Restate word for word the lines of the data below, from the first through the one that has "normalisation, the balance-mismatch".
· · · · ·
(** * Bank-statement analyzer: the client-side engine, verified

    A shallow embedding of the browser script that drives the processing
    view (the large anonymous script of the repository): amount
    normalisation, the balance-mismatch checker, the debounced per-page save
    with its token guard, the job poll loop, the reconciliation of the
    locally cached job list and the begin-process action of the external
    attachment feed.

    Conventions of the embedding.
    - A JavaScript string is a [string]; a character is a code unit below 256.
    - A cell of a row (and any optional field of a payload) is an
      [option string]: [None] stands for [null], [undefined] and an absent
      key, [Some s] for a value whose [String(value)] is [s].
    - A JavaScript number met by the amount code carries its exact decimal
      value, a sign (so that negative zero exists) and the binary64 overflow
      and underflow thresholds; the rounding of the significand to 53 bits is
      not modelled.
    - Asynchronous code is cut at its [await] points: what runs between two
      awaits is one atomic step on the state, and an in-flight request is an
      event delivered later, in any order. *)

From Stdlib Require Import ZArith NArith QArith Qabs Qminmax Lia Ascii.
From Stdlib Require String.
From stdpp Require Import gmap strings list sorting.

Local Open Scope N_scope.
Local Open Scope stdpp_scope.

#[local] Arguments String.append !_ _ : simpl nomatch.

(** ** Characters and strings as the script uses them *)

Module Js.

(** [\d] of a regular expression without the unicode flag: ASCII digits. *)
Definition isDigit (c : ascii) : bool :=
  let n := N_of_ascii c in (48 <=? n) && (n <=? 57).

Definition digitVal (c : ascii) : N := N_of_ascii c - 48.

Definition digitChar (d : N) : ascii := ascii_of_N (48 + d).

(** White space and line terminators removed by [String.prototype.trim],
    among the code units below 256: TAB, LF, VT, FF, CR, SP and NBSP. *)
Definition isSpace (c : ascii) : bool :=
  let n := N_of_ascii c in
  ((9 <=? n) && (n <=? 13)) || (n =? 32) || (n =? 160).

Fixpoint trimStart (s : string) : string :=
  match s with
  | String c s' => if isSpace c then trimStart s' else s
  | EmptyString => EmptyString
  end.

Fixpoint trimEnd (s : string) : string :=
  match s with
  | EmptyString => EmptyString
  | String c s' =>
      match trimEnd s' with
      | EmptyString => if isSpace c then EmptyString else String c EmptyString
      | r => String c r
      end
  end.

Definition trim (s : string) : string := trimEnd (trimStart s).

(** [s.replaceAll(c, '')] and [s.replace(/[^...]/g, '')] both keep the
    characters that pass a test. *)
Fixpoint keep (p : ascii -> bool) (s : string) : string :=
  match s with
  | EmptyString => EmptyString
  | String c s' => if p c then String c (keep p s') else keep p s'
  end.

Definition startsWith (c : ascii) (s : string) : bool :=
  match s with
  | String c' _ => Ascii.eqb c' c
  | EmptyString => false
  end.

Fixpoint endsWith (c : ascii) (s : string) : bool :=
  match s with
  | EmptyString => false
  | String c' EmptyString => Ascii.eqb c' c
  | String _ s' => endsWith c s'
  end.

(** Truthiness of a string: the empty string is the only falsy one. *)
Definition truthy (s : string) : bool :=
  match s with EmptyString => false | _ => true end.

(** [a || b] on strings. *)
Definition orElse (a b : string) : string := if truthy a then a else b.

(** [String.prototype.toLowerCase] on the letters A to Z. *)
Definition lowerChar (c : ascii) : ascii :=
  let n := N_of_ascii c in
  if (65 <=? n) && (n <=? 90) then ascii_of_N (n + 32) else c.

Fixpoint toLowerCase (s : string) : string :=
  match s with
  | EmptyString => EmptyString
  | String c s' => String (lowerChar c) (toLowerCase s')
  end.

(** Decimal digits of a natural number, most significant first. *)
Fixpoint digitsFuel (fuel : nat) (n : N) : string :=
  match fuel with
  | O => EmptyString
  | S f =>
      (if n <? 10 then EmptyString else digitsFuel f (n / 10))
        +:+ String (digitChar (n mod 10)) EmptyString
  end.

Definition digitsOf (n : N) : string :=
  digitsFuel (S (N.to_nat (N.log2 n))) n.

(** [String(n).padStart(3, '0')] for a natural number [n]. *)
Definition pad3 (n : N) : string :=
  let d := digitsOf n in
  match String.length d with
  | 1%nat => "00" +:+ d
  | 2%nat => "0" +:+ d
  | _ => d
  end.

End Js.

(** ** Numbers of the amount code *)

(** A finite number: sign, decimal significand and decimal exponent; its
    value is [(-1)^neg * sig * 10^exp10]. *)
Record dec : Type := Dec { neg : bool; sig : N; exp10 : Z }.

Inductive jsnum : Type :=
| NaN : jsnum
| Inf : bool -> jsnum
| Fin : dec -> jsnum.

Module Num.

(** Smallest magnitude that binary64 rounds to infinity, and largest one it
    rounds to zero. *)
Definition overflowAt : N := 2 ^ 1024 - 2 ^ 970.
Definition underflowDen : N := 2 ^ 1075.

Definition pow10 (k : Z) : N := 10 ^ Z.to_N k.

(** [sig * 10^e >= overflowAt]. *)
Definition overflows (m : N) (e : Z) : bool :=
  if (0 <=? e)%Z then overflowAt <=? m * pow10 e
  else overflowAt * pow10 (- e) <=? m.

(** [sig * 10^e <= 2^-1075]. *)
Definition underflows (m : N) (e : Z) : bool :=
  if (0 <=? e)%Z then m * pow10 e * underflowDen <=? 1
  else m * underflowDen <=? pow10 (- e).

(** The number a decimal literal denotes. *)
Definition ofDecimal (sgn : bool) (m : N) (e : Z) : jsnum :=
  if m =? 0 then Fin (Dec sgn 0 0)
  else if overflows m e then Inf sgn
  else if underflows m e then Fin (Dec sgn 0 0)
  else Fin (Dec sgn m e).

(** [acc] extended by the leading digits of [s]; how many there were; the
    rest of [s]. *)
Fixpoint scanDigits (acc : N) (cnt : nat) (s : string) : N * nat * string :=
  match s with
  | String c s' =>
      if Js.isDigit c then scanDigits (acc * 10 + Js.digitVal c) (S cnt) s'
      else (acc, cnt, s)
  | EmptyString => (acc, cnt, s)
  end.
· · · · ·
**Output of the exercise**
(** * Bank-statement analyzer: the client-side engine, verified

    A shallow embedding of the browser script that drives the processing
    view (the large anonymous script of the repository): amount
    normalisation, the balance-mismatch checker, the debounced per-page save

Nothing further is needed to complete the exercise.